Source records

(** * The HTML sanitizer of [lib/utils/sanitize-html.js]

    The sanitizer parses a string into a DOM document, walks every node
    below [doc.body], strips attributes from the tags it keeps, queues the
    other nodes in two lists, applies the queued removals after the walk
    and returns [doc.body.innerHTML].

    The browser's parser and serializer are outside the file: they are
    two parameters of the sanitizer from string to string, and the rest
    of the model starts from the parsed tree below [body] and ends with
    the child list of [body] that [innerHTML] prints.  DOM nodes are objects with an
    identity, kept here as a number carried by every node; the document
    is the forest of the trees that currently have no parent: the tree
    of [body] first, then the subtrees the removals have detached.
    [parentNode], [firstChild], [removeChild] and [insertBefore] are
    those of the DOM standard, read and written through node handles.

    Strings are byte strings, a character outside ASCII being its
    UTF-8 bytes. *)

From Stdlib Require Import String Ascii List Arith Bool Lia Permutation.
From AAC_tactics Require Import AAC.
From AAC_tactics Require Instances.
Import Instances.Lists.
Import ListNotations.
Set Warnings "-register-all".
Local Open Scope string_scope.
Local Open Scope list_scope.

(** ** Strings *)

Definition lowerChar (c : ascii) : ascii :=
  let n := nat_of_ascii c in
  if ((65 <=? n) && (n <=? 90))%nat then ascii_of_nat (n + 32) else c.

(** The three bytes of U+212A KELVIN SIGN in UTF-8. *)
Definition isKelvinSign (c1 c2 c3 : ascii) : bool :=
  Ascii.eqb c1 (ascii_of_nat 226) && Ascii.eqb c2 (ascii_of_nat 132)
  && Ascii.eqb c3 (ascii_of_nat 170).

(** [String.prototype.toLowerCase] as the code uses it: on a node name,
    to compare the lowered name with the ASCII literals of a [switch] or
    of [===]; the lowered name is never returned nor written anywhere.
    The letters A to Z go to a to z and U+212A KELVIN SIGN goes to [k].
    They are the only characters whose lower-case form consists of ASCII
    characters (that of U+0130 is [i] followed by U+0307), so the
    lowered name equals an ASCII literal here when, and only when, it
    does in JavaScript.  The other characters outside ASCII are left as
    they are. *)
Fixpoint toLowerCase (s : string) : string :=
  match s with
  | EmptyString => EmptyString
  | String c s' =>
      match s' with
      | String c2 (String c3 s3) =>
          if isKelvinSign c c2 c3 then String "k" (toLowerCase s3)
          else String (lowerChar c) (toLowerCase s')
      | _ => String (lowerChar c) (toLowerCase s')
      end
  end.

Definition startsWith (p s : string) : bool := String.prefix p s.

(** [s.slice(n)]: the string without its first [n] characters. *)
Fixpoint slice (n : nat) (s : string) : string :=
  match n, s with
  | S k, String _ s' => slice k s'
  | _, _ => s
  end.

(** A [switch] whose cases all return [true]. *)
Definition oneOf (s : string) (cases : list string) : bool :=
  existsb (String.eqb s) cases.

(** ** DOM nodes *)

Definition attr : Type := string * string.

Inductive node : Type :=
| Element (id : nat) (name : string) (attrs : list attr) (children : list node)
| Text (id : nat) (data : string)
| Comment (id : nat) (data : string).

Definition nid (n : node) : nat :=
  match n with
  | Element i _ _ _ => i
  | Text i _ => i
  | Comment i _ => i
  end.

Definition nodeName (n : node) : string :=
  match n with
  | Element _ nm _ _ => nm
  | Text _ _ => "#text"
  | Comment _ _ => "#comment"
  end.

(** [node.attributes]; it is [undefined] on text and comment nodes, which
    lodash's [filter] reads as the empty collection. *)
Definition attributes (n : node) : list attr :=
  match n with
  | Element _ _ a _ => a
  | _ => []
  end.

Definition childNodes (n : node) : list node :=
  match n with
  | Element _ _ _ cs => cs
  | _ => []
  end.

(** Markup: what a serializer reads from a tree and what a parser builds
    a tree from, the names, attributes and data of the nodes without
    their identity. *)
Inductive html : Type :=
| HElement (name : string) (attrs : list attr) (children : list html)
| HText (data : string)
| HComment (data : string).

Fixpoint markup (n : node) : html :=
  match n with
  | Element _ nm a cs => HElement nm a (map markup cs)
  | Text _ d => HText d
  | Comment _ d => HComment d
  end.

(** Attribute lists: names are looked up, removed and set as
    [getAttribute], [removeAttribute] and [setAttribute] do on the
    attribute list of one element ([setAttribute] appends a new name). *)
Fixpoint getAttr (name : string) (a : list attr) : option string :=
  match a with
  | [] => None
  | (n, v) :: a' => if String.eqb n name then Some v else getAttr name a'
  end.

Fixpoint removeAttr (name : string) (a : list attr) : list attr :=
  match a with
  | [] => []
  | (n, v) :: a' => if String.eqb n name then a' else (n, v) :: removeAttr name a'
  end.

Fixpoint setAttr (name value : string) (a : list attr) : list attr :=
  match a with
  | [] => [(name, value)]
  | (n, v) :: a' =>
      if String.eqb n name then (n, value) :: a' else (n, v) :: setAttr name value a'
  end.

(** How many attributes of a list have the name [name]. *)
Definition attrCount (name : string) (a : list attr) : nat :=
  length (filter (fun at_ => String.eqb (fst at_) name) a).

(** ** The tag and attribute policy *)

Definition allowedTags : list string :=
  ["#text"; "a"; "article"; "b"; "br"; "blockquote"; "cite"; "code"; "dd";
   "del"; "div"; "dt"; "em"; "h1"; "h2"; "h3"; "h4"; "h5"; "h6"; "hr"; "i";
   "img"; "ins"; "li"; "ol"; "p"; "pre"; "s"; "span"; "strong"; "sub"; "sup";
   "table"; "tbody"; "td"; "th"; "thead"; "tr"; "tt"; "ul"].

Definition forbiddenTags : list string :=
  ["head"; "html"; "iframe"; "link"; "meta"; "object"; "script"; "style"].

Definition isAllowedTag (n : node) : bool :=
  let tagName := toLowerCase (nodeName n) in
  if String.eqb "input" tagName then
    match getAttr "type" (attributes n) with
    | Some t => String.eqb "checkbox" t
    | None => false
    end
  else oneOf tagName allowedTags.

Definition isAllowedAttr (tagName attrName : string) : bool :=
  if String.eqb tagName "a" then oneOf attrName ["alt"; "href"; "rel"; "title"]
  else if String.eqb tagName "img" then oneOf attrName ["alt"; "src"; "title"]
  else if String.eqb tagName "input" then oneOf attrName ["checked"; "type"]
  else false.

Definition isForbidden (n : node) : bool :=
  oneOf (toLowerCase (nodeName n)) forbiddenTags.

(** ** The document: a forest read and written through node handles *)

Definition forest : Type := list node.

Definition firstSome {A B : Type} (f : A -> option B) : list A -> option B :=
  fix go (l : list A) : option B :=
    match l with
    | [] => None
    | x :: l' => match f x with Some y => Some y | None => go l' end
    end.

(** The node a handle stands for. *)
Fixpoint getNode (i : nat) (n : node) : option node :=
  if Nat.eqb (nid n) i then Some n
  else match n with
       | Element _ _ _ cs => firstSome (getNode i) cs
       | _ => None
       end.

Definition getNodeL (i : nat) (F : forest) : option node := firstSome (getNode i) F.

(** [node.parentNode] inside one tree: the element that has [i] among
    its children. *)
Fixpoint parentIn (i : nat) (n : node) : option nat :=
  match n with
  | Element j _ _ cs =>
      if existsb (fun c => Nat.eqb (nid c) i) cs then Some j
      else firstSome (parentIn i) cs
  | _ => None
  end.

(** [node.parentNode]: [None] is [null], the answer for the root of a
    tree of the forest. *)
Definition parentNode (i : nat) (F : forest) : option nat := firstSome (parentIn i) F.

Definition firstChild (i : nat) (F : forest) : option nat :=
  match getNodeL i F with
  | Some n => match childNodes n with c :: _ => Some (nid c) | [] => None end
  | None => None
  end.

(** Every node of a tree, in document order, and the handles of the same. *)
Fixpoint subtrees (n : node) : list node :=
  n :: match n with
       | Element _ _ _ cs => flat_map subtrees cs
       | _ => []
       end.

Definition subtreesL (l : list node) : list node := flat_map subtrees l.

Definition ids (n : node) : list nat := map nid (subtrees n).
Definition idsL (l : list node) : list nat := map nid (subtreesL l).

(** What [TreeWalker.nextNode] yields from the root [n]: every node
    below [n], in document order, [n] itself left out. *)
Definition walkOrder (n : node) : list nat := idsL (childNodes n).

(** Rewriting of child lists: every child [c], once its own children are
    rewritten, is replaced by [f c]. *)
Fixpoint edit (f : node -> list node) (n : node) : node :=
  match n with
  | Element i nm a cs => Element i nm a (flat_map (fun c => f (edit f c)) cs)
  | _ => n
  end.

Definition editL (f : node -> list node) (l : list node) : list node :=
  flat_map (fun c => f (edit f c)) l.

Definition dropAt (i : nat) (n : node) : list node :=
  if Nat.eqb (nid n) i then [] else [n].

Definition insertAt (ref : nat) (new : node) (n : node) : list node :=
  if Nat.eqb (nid n) ref then [new; n] else [n].

(** Rewriting of the attribute list of the element [i]. *)
Fixpoint updateAttributes (i : nat) (h : list attr -> list attr) (n : node) : node :=
  match n with
  | Element j nm a cs =>
      Element j nm (if Nat.eqb j i then h a else a) (map (updateAttributes i h) cs)
  | _ => n
  end.

Definition getAttribute (i : nat) (name : string) (F : forest) : option string :=
  match getNodeL i F with
  | Some n => getAttr name (attributes n)
  | None => None
  end.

## PROBLEM TO SOLVE
Taking the line with "two parameters of" as the first and the line with "(** The three" as the last, retype that stretch of the data above exactly, with no other lines.

## TASK RESPONSE
    two parameters of the sanitizer from string to string, and the rest
    of the model starts from the parsed tree below [body] and ends with
    the child list of [body] that [innerHTML] prints.  DOM nodes are objects with an
    identity, kept here as a number carried by every node; the document
    is the forest of the trees that currently have no parent: the tree
    of [body] first, then the subtrees the removals have detached.
    [parentNode], [firstChild], [removeChild] and [insertBefore] are
    those of the DOM standard, read and written through node handles.

    Strings are byte strings, a character outside ASCII being its
    UTF-8 bytes. *)

From Stdlib Require Import String Ascii List Arith Bool Lia Permutation.
From AAC_tactics Require Import AAC.
From AAC_tactics Require Instances.
Import Instances.Lists.
Import ListNotations.
Set Warnings "-register-all".
Local Open Scope string_scope.
Local Open Scope list_scope.

(** ** Strings *)

Definition lowerChar (c : ascii) : ascii :=
  let n := nat_of_ascii c in
  if ((65 <=? n) && (n <=? 90))%nat then ascii_of_nat (n + 32) else c.

(** The three bytes of U+212A KELVIN SIGN in UTF-8. *)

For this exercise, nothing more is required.